Uma complicação depois de uma cirurgia, a piora inesperada do quadro ou um diagnóstico tardio podem levantar dúvidas sobre a qualidade do atendimento recebido. Nem todo resultado ruim decorre de erro médico, mas o paciente tem direito de saber o que aconteceu e de acessar os registros do tratamento.
Quando há suspeita de falha, as primeiras providências devem preservar a saúde e os documentos. Procurar outro profissional, pedir cópia do prontuário e registrar os sintomas ajuda tanto na continuidade do tratamento quanto na apuração dos fatos.
A responsabilidade pode envolver o médico, o hospital, a clínica ou o poder público, conforme a origem da falha e o vínculo entre os envolvidos. A conclusão geralmente depende de documentos e avaliação técnica.
O que é considerado erro médico?
Erro médico é uma conduta profissional inadequada que causa dano ao paciente por negligência, imprudência ou imperícia. Para haver responsabilidade civil do médico, é preciso demonstrar a falha, o prejuízo e a relação entre os dois.
A negligência ocorre quando falta um cuidado necessário, como deixar de acompanhar um sintoma relevante ou omitir uma informação importante. A imprudência aparece em uma conduta precipitada ou realizada sem a cautela exigida. A imperícia envolve falta de conhecimento ou habilidade técnica para o procedimento executado.
O erro pode ocorrer por ação ou omissão. Entre as situações frequentemente avaliadas estão diagnóstico tardio, medicamento prescrito de forma inadequada, falha durante cirurgia, ausência de acompanhamento, alta prematura e demora injustificada na adoção de uma medida necessária.
Toda complicação significa erro médico?
Uma complicação conhecida do procedimento pode ocorrer mesmo quando a equipe segue as técnicas adequadas. A medicina envolve riscos, limites científicos e respostas individuais que nem sempre podem ser previstas.
A diferença costuma estar na conduta adotada.

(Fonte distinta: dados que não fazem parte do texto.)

(* ===================================================================== *)
(* Money tracker (src/main.py): the CSV ledger, the range query and the  *)
(* report computations, embedded as executable Rocq definitions.         *)
(*                                                                       *)
(* Modelling conventions                                                 *)
(*  - The backing file is [option (list row)]: [None] when the file is   *)
(*    absent, otherwise its records in file order.  A record is the list *)
(*    of its cells; the quoting done by Python's csv writer and undone   *)
(*    by pandas' reader is not modelled.                                 *)
(*  - An amount is held as a number of hundredths (Z) and added exactly. *)
(*    The code adds binary floating point numbers: statements about sums *)
(*    are made for amounts on which the two agree ([exactly_added]).     *)
(*  - pandas.read_csv takes the first record as the column header and    *)
(*    turns the default missing-value markers (the empty cell, NA, nan,  *)
(*    ...) into NaN.  It types a column as a whole; cells are read one   *)
(*    by one here, and statements about files are made for files on      *)
(*    which that is the same ([cellwise_typed], [wordy]).                *)
(*  - to_datetime takes a missing value, and the texts that name one,    *)
(*    to NaT, and holds only the days from 1677-09-22 to 2262-04-11      *)
(*    ([Dates.in_bounds]).                                               *)
(*  - Python exceptions are the [error] type; every operation returns    *)
(*    [result], and operations on the file also return the file.  A      *)
(*    function that changes the frame it is given returns that frame     *)
(*    too, and [store] holds the frame objects where aliasing matters.   *)
(* ===================================================================== *)

From Stdlib Require Import ZArith Ascii String List Lia Bool.
From stdpp Require Import base option list strings gmap fin_maps.

Local Open Scope string_scope.
Local Open Scope Z_scope.

(* --------------------------------------------------------------------- *)
(* Errors                                                                *)
(* --------------------------------------------------------------------- *)

Inductive error : Type :=
  | FileNotFoundError
  | EmptyDataError
  | ParserError
  | KeyError (name : string)
  | ValueError
  | TypeError.

Inductive result (A : Type) : Type :=
  | Ok (a : A)
  | Raise (e : error).
Arguments Ok {A} a.
Arguments Raise {A} e.

Definition bind {A B : Type} (r : result A) (k : A -> result B) : result B :=
  match r with
  | Ok a => k a
  | Raise e => Raise e
  end.

#[global] Instance result_ret : MRet result := fun A a => Ok a.
#[global] Instance result_bind : MBind result := fun A B k r => bind r k.

Fixpoint mapM {A B : Type} (f : A -> result B) (l : list A) : result (list B) :=
  match l with
  | [] => Ok []
  | a :: l' => b ← f a; bs ← mapM f l'; Ok (b :: bs)
  end.

(* --------------------------------------------------------------------- *)
(* Calendar dates and the fixed format "%d.%m.%Y"                        *)
(* --------------------------------------------------------------------- *)

Module Dates.

Record date : Type := mkdate { year : Z; month : Z; day : Z }.

Definition is_leap (y : Z) : bool :=
  ((y mod 4 =? 0) && negb (y mod 100 =? 0)) || (y mod 400 =? 0).

Definition days_in_month (y m : Z) : Z :=
  match m with
  | 2 => if is_leap y then 29 else 28
  | 4 | 6 | 9 | 11 => 30
  | _ => 31
  end.

(* datetime.date's own range check *)
Definition valid_date (d : date) : bool :=
  (1 <=? year d) && (year d <=? 9999) &&
  (1 <=? month d) && (month d <=? 12) &&
  (1 <=? day d) && (day d <=? days_in_month (year d) (month d)).

Definition digit_char (n : Z) : ascii :=
  match n with
  | 0 => "0" | 1 => "1" | 2 => "2" | 3 => "3" | 4 => "4"
  | 5 => "5" | 6 => "6" | 7 => "7" | 8 => "8" | _ => "9"
  end%char.

Definition digit_val (c : ascii) : option Z :=
  (if Ascii.eqb c "0" then Some 0 else
   if Ascii.eqb c "1" then Some 1 else
   if Ascii.eqb c "2" then Some 2 else
   if Ascii.eqb c "3" then Some 3 else
   if Ascii.eqb c "4" then Some 4 else
   if Ascii.eqb c "5" then Some 5 else
   if Ascii.eqb c "6" then Some 6 else
   if Ascii.eqb c "7" then Some 7 else
   if Ascii.eqb c "8" then Some 8 else
   if Ascii.eqb c "9" then Some 9 else None)%char.

Definition pad2 (n : Z) : string :=
  String (digit_char (n / 10 mod 10)) (String (digit_char (n mod 10)) "").

Definition pad4 (n : Z) : string :=
  String (digit_char (n / 1000 mod 10))
    (String (digit_char (n / 100 mod 10)) (pad2 n)).

(* date.strftime("%d.%m.%Y"), for the years 1000 to 9999: an earlier year is
   written by the C library without leading zeros, and the properties that
   depend on the written year are stated for days a timestamp can hold
   (in_bounds below), all of which are later. *)
Definition strftime (d : date) : string :=
  pad2 (day d) +:+ "." +:+ pad2 (month d) +:+ "." +:+ pad4 (year d).

(* Splitting at the literal dots of the format. *)
Fixpoint split_dot (s : string) : list string :=
  match s with
  | EmptyString => [""]
  | String c s' =>
      if Ascii.eqb c "."%char then "" :: split_dot s'
      else match split_dot s' with
           | [] => [String c ""]
           | p :: ps => String c p :: ps
           end
  end.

É preciso verificar se o profissional avaliou corretamente o paciente, seguiu os protocolos aplicáveis, informou os riscos, monitorou a evolução e tomou providências compatíveis com os sinais apresentados.
Também importa saber se o dano poderia ter sido evitado com a cautela esperada. Uma infecção, por exemplo, pode ser uma complicação possível. A falta de medidas de prevenção, o atraso na identificação ou a ausência de tratamento adequado podem indicar falha.
Essa avaliação costuma exigir a perícia médica, que irá examinar prontuários, exames, evolução clínica e literatura técnica para verificar se o atendimento respeitou as práticas aceitas.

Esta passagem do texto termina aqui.